[Records from a dataset]

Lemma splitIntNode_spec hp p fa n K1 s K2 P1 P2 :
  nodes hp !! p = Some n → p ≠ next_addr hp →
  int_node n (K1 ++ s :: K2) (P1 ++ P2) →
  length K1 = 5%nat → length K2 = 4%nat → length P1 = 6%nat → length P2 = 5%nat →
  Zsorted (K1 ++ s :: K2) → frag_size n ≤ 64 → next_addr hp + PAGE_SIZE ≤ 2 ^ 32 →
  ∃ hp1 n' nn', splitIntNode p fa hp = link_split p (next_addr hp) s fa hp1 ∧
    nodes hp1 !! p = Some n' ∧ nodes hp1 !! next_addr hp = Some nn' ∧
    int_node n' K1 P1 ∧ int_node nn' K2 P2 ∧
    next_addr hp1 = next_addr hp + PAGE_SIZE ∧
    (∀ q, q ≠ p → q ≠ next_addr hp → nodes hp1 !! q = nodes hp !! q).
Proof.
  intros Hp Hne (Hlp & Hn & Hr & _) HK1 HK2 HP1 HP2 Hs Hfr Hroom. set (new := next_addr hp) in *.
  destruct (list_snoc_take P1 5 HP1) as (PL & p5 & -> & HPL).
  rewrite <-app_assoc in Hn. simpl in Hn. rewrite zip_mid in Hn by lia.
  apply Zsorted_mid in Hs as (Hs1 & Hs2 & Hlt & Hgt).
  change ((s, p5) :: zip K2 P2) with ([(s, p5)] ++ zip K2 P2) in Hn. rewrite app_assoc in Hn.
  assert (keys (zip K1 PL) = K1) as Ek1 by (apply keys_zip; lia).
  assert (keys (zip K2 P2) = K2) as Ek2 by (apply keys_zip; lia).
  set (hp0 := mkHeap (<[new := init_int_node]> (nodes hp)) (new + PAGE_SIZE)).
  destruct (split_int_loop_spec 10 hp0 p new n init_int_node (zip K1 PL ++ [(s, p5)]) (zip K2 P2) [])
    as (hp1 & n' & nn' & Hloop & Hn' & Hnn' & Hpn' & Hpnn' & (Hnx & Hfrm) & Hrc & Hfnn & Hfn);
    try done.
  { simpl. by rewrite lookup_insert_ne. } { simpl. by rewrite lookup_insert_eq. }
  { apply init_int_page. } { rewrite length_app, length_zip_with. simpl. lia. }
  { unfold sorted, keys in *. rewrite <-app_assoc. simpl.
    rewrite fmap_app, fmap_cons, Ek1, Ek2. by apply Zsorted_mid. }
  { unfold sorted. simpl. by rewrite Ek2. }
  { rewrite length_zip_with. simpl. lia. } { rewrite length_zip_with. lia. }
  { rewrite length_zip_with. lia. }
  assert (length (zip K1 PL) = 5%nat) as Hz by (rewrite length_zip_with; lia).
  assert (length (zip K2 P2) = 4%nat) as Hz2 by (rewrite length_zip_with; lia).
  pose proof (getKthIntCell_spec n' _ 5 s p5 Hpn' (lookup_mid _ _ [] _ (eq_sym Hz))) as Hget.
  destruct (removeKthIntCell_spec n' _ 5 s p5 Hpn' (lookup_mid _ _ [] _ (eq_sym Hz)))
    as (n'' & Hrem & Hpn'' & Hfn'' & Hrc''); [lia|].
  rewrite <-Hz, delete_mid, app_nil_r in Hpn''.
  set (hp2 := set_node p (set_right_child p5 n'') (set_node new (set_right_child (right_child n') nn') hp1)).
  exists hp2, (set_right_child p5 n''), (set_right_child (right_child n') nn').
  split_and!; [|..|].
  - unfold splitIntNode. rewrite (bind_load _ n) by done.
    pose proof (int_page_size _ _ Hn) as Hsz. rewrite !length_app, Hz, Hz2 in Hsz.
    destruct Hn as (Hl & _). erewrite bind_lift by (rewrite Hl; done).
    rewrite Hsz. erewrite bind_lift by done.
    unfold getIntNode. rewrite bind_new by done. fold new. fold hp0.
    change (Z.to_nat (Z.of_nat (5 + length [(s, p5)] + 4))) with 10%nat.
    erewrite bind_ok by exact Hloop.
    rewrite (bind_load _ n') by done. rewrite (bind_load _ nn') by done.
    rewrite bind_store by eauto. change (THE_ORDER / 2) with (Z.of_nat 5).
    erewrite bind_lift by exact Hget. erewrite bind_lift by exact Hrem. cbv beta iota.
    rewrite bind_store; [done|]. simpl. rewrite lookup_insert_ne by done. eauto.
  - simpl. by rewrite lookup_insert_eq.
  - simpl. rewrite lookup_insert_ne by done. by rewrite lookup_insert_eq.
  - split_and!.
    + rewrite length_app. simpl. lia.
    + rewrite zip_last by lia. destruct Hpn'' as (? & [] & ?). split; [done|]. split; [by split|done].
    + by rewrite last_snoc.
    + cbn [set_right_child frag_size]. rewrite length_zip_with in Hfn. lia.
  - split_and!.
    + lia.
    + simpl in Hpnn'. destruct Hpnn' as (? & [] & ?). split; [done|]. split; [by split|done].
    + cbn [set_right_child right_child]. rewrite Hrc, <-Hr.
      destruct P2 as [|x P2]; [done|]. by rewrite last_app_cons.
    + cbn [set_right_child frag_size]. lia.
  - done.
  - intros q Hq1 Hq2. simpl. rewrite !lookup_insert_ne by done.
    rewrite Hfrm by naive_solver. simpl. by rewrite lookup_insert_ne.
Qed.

# AIM OF THE TASK
Within the data above, the span starting at the line containing "assert (keys (zip K1" and ending at the line containing "assert (length (zip K2" is to be retyped exactly, with no other lines.

# ANSWER AREA
  assert (keys (zip K1 PL) = K1) as Ek1 by (apply keys_zip; lia).
  assert (keys (zip K2 P2) = K2) as Ek2 by (apply keys_zip; lia).
  set (hp0 := mkHeap (<[new := init_int_node]> (nodes hp)) (new + PAGE_SIZE)).
  destruct (split_int_loop_spec 10 hp0 p new n init_int_node (zip K1 PL ++ [(s, p5)]) (zip K2 P2) [])
    as (hp1 & n' & nn' & Hloop & Hn' & Hnn' & Hpn' & Hpnn' & (Hnx & Hfrm) & Hrc & Hfnn & Hfn);
    try done.
  { simpl. by rewrite lookup_insert_ne. } { simpl. by rewrite lookup_insert_eq. }
  { apply init_int_page. } { rewrite length_app, length_zip_with. simpl. lia. }
  { unfold sorted, keys in *. rewrite <-app_assoc. simpl.
    rewrite fmap_app, fmap_cons, Ek1, Ek2. by apply Zsorted_mid. }
  { unfold sorted. simpl. by rewrite Ek2. }
  { rewrite length_zip_with. simpl. lia. } { rewrite length_zip_with. lia. }
  { rewrite length_zip_with. lia. }
  assert (length (zip K1 PL) = 5%nat) as Hz by (rewrite length_zip_with; lia).
  assert (length (zip K2 P2) = 4%nat) as Hz2 by (rewrite length_zip_with; lia).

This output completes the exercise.